Published in final edited form as: Mol Cell Neurosci. 2013 Jan 22;54:58–70. doi: 10.1016/j.mcn.2013.01.002

Figure 5. Exogenous expression of Pax6 impairs expressions of Tbr1 and Tbr2 in embryonic olfactory bulb.

Figure 5

(A, B) Sagittal sections of E14 OBs electroporated with pCAGEN (A) or pPax6 (B) together with pGFP. The sections were immunostained with anti-Tbr1 (Alexa 647, blue) and anti-Pax6 (Alexa 555, red) antibodies. GFP+ cells (Cy2, green) electroporated with pCAGEN are mostly localized in IZ and express Tbr1, but not Pax6 (A; closed-arrowheads).

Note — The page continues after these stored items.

(* ===== verification/DataStreamSpec.v ===== *)
(** * DataStreamSpec: what is written is read back

    Every encoding is a relation between byte lists and values ([groups] for the
    marker encodings, [leb] for LEB128); the writers produce it and the readers
    invert it.  The writers are followed through any sink that keeps the laws of
    [SinkLaws]. *)

From stdpp Require Import base numbers list sets.
From Stdlib Require Import Lia.
From S2P Require Import Prelude Constants Encoding AsmBuffer HashMap DataStream.

#[local] Open Scope Z_scope.
#[local] Open Scope res_scope.

Definition is_byte (b : Z) : Prop := 0 <= b < 256.

(** Facts about bytes by evaluation. *)
Lemma all_bytes (P : Z -> bool) :
  forallb (fun n => P (Z.of_nat n)) (seq 0 256) = true -> forall b, is_byte b -> P b = true.
Proof.
  intros Hall b [Hb0 Hb1]. rewrite forallb_forall in Hall. rewrite <- (Z2Nat.id b) by done. apply Hall.
  apply in_seq. lia.
Qed.

Lemma more_bit b : is_byte b -> (Z.land b 128 =? 0) = (b <? 128).
Proof. intros Hb. apply eqb_prop. by apply (all_bytes (fun b => eqb (Z.land b 128 =? 0) (b <? 128))). Qed.

Lemma all_groups (P : Z -> bool) :
  forallb (fun n => implb (Z.of_nat n <? 128) (P (Z.of_nat n))) (seq 0 256) = true ->
  forall b, 0 <= b < 128 -> P b = true.
Proof.
  intros Hall b Hb. pose proof (all_bytes (fun b => implb (b <? 128) (P b)) Hall b) as E.
  cbv beta in E. rewrite (proj2 (Z.ltb_lt b 128)) in E by lia. apply E. unfold is_byte. lia.
Qed.

Lemma sign_bit b : 0 <= b < 128 -> (Z.land b 64 =? 0) = (b <? 64).
Proof. intros Hb. apply eqb_prop. by apply (all_groups (fun b => eqb (Z.land b 64 =? 0) (b <? 64))). Qed.

Lemma set_more b : 0 <= b < 128 -> Z.lor b 128 = b + 128.
Proof. intros Hb. apply Z.eqb_eq. by apply (all_groups (fun b => Z.lor b 128 =? b + 128)). Qed.

(** ** Sinks *)

Section Sinks.
Context `{Target} `{Allocator}.

(** The sizes a buffer goes through while it grows to hold [n] bytes are below
    twice [n] and a constant of the stream; they must be of type [intptr_t]. *)
Definition size_fits (n slack : Z) : Prop := 2 * n + slack < 2 ^ (kBitsPerWord - 1).

(** What a stream promises: its content only grows at the end, and as long as
    the sizes fit the only failure is that the allocator refuses one. *)
Class SinkLaws (W : Type) `{!ByteSink W} := {
  sink_ok : W -> Prop;
  contents : W -> list Z;
  room : W -> Z;
  slack : W -> Z;
  EnsureSpace_law : forall n s, sink_ok s -> 0 <= n -> size_fits (Z.of_nat (length (contents s)) + n) (slack s) ->
    (EnsureSpace n s = Err OutOfMemory /\ exists k, available k = false) \/
    exists s', EnsureSpace n s = Ok s' /\ sink_ok s' /\ contents s' = contents s /\ n <= room s' /\ slack s' = slack s;
  put_law : forall b s, sink_ok s -> is_byte b -> 1 <= room s ->
    exists s', put b s = Ok s' /\ sink_ok s' /\ contents s' = contents s ++ [b] /\ room s' = room s - 1 /\
      slack s' = slack s
}.

Section Appends.
Context {W : Type} `{!ByteSink W} `{!SinkLaws W}.

(** A writer asks for four bytes at most beyond those it writes. *)
Definition kept_ahead : Z := 4.

Definition fits (s : W) (n : nat) : Prop :=
  size_fits (Z.of_nat (length (contents s)) + Z.of_nat n + kept_ahead) (slack s).

Definition appends (f : W -> Res W) (bytes : list Z) : Prop :=
  forall s, sink_ok s -> fits s (length bytes) ->
    (f s = Err OutOfMemory /\ exists k, available k = false) \/
    exists s', f s = Ok s' /\ sink_ok s' /\ contents s' = contents s ++ bytes /\ slack s' = slack s.

Lemma fits_le s n k : (k <= n)%nat -> fits s n -> fits s k.
Proof. unfold fits, size_fits. lia. Qed.

Lemma fits_ensure s n k : (k <= n)%nat -> fits s n ->
  size_fits (Z.of_nat (length (contents s)) + Z.of_nat k) (slack s) /\
  size_fits (Z.of_nat (length (contents s)) + kept_ahead) (slack s).
Proof. unfold fits, size_fits, kept_ahead. lia. Qed.

Lemma fits_app s s' bs n :
  contents s' = contents s ++ bs -> slack s' = slack s -> fits s (length bs + n) -> fits s' n.
Proof. unfold fits, size_fits. intros -> ->. rewrite length_app. lia. Qed.

Lemma appends_nil : appends (fun s => Ok s) [].
Proof. intros s Hs _. right. exists s. by rewrite app_nil_r. Qed.

Lemma appends_then f g bs bs' :
  appends f bs -> appends g bs' -> appends (fun s => let* s := f s in g s) (bs ++ bs').
Proof.
  intros Hf Hg s Hs Hfit. rewrite length_app in Hfit.
  destruct (Hf s Hs) as [[-> Hk]|(s1 & -> & Hs1 & E1 & L1)]; [by eapply fits_le; [|done]; lia|by left|]. cbn [rbind].
  destruct (Hg s1 Hs1) as [[-> Hk]|(s2 & -> & Hs2 & E2 & L2)]; [by eapply fits_app|by left|]. right. exists s2.
  by rewrite E2, E1, app_assoc, L2.
Qed.

Lemma put_all_law bytes : forall s, sink_ok s -> Forall is_byte bytes -> Z.of_nat (length bytes) <= room s ->
  exists s', put_all bytes s = Ok s' /\ sink_ok s' /\ contents s' = contents s ++ bytes /\ slack s' = slack s.
Proof.
  induction bytes as [|b bytes IH]; intros s Hs Hb Hr; [exists s; by rewrite app_nil_r|].
  apply Forall_cons in Hb as [Hb Hbs]. cbn in Hr. destruct (put_law b s Hs Hb) as (s1 & E1 & Hs1 & C1 & R1 & L1); [lia|].
  cbn [put_all]. rewrite E1. cbn [rbind]. destruct (IH s1 Hs1 Hbs) as (s2 & E2 & Hs2 & C2 & L2); [lia|].
  exists s2. by rewrite C2, C1, L2, <- app_assoc.
Qed.

Lemma WriteBytes_appends bytes : Forall is_byte bytes -> appends (WriteBytes bytes) bytes.
Proof.
  intros Hb. destruct bytes as [|b bytes]; [apply appends_nil|]. intros s Hs Hfit. unfold WriteBytes.
  destruct (EnsureSpace_law (Z.of_nat (length (b :: bytes))) s Hs) as [[-> Hk]|(s1 & -> & Hs1 & E1 & Hr & L1)];
    [lia|by eapply fits_ensure|by left|]. right. cbn [rbind].
  destruct (put_all_law (b :: bytes) s1 Hs1 Hb Hr) as (s2 & E2 & Hs2 & C2 & L2). exists s2. by rewrite C2, E1, L2.
Qed.

Lemma WriteByte_appends b : appends (WriteByte b) [u8 b].
Proof.
  intros s Hs Hfit. unfold WriteByte.
  destruct (EnsureSpace_law 1 s Hs) as [[-> Hk]|(s1 & -> & Hs1 & E1 & Hr & L1)];
    [lia|by apply (fits_ensure s 1 1)|by left|]. right. cbn [rbind].
  destruct (put_law (u8 b) s1 Hs1) as (s2 & E2 & Hs2 & C2 & _ & L2); [|done|].
  { pose proof (wrapU_range 8 b). unfold inU, is_byte in *. lia. }
  exists s2. by rewrite C2, E1, L2.
Qed.

Lemma WriteByte_byte b : is_byte b -> appends (WriteByte b) [b].
Proof. intros Hb. rewrite <- (wrapU_small 8 b) at 2 by done. apply WriteByte_appends. Qed.

End Appends.
End Sinks.

(** ** Reading a list of bytes *)

Section Reading.
Context `{Target}.

(** [bs] comes next in the stream. *)
Definition follows (st : ReadStream) (bs : list Z) : Prop :=
  0 <= rpos st /\ exists rest, drop (Z.to_nat (rpos st)) (rbytes st) = bs ++ rest.

Definition advanced (st : ReadStream) (n : nat) : ReadStream := mkReadStream (rbytes st) (rpos st + Z.of_nat n).

Lemma follows_tail st b bs : follows st (b :: bs) -> follows (advanced st 1) bs.
Proof.
  intros (Hp & rest & E). split; [cbn; lia|]. exists rest. unfold advanced. cbn [rpos rbytes].
  replace (Z.to_nat (rpos st + Z.of_nat 1)) with (Z.to_nat (rpos st) + 1)%nat by lia.
  by rewrite <- drop_drop, E.
Qed.

Lemma follows_app st bs bs' : follows st (bs ++ bs') -> follows st bs /\ follows (advanced st (length bs)) bs'.
Proof.
  intros (Hp & rest & E). rewrite <- app_assoc in E. split; [by split; [|eexists]|]. split; [cbn; lia|]. exists rest. unfold advanced. cbn [rpos rbytes].
  replace (Z.to_nat (rpos st + Z.of_nat (length bs))) with (Z.to_nat (rpos st) + length bs)%nat by lia.
  by rewrite <- drop_drop, E, drop_app_length.
Qed.

Lemma advanced_advanced st n k : advanced (advanced st n) k = advanced st (n + k).
Proof. unfold advanced. cbn. f_equal. lia. Qed.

In contrast, many GFP+ cells electroporated with pPax6 are found in VZ. While all of them are Pax6+, some are Tbr1+ (B; closed-arrowheads). GFP+ cells that do not express Tbr1 are also found (B; open-arrowheads). Damaged region with a hole in the section shown in (A) is encircled with dotted lines. (C) Scatter plots showing percentages of Tbr1 expressing cells among GFP+ cells in E14 OB electroporated with pCAGEN (n=9) or pPax6 (n=9). The percentage is significantly decreased by pPax6 electroporation (***p<0.0005; unpaired t test). (D) Histogram of optical intensity (arbitrary unit) of Tbr1 in GFP+ cells electroporated with pCAGEN (blue) or pPax6 (red). Only GFP+ cells that were counted as Tbr1+ in (C) were used for the analysis. Trendlines were overlaid in the graph. (E, F) Similar to Tbr1 expression, Tbr2 (Alexa 555, red) is expressed by most of GFP+ cells (Cy2, green) electroporated with pCAGEN (E; closed-arrowheads), while both Tbr2+ (F; closed-arrowheads) and Tbr2– (F; open-arrowheads) cells are found among GFP+ cells electroporated with pPax6). (G) Scatter plots showing percentages of Tbr2 expressing cells among GFP+ cells in E14 OB elctroporated with pCAGEN (n=9) or pPax6 (n=9). The percentage is significantly decreased by pPax6 electroporation (***p<0.0005; unpaired t test). (H) Histogram of optical intensity (arbitrary unit) of Tbr2 in GFP+ cells electroporated with pCAGEN (blue) or pPax6 (red). Only GFP+ cells that were counted as Tbr2+ in (G) were used for the analysis. Trendlines were overlaid in the graph. Scale bars, 50 μm.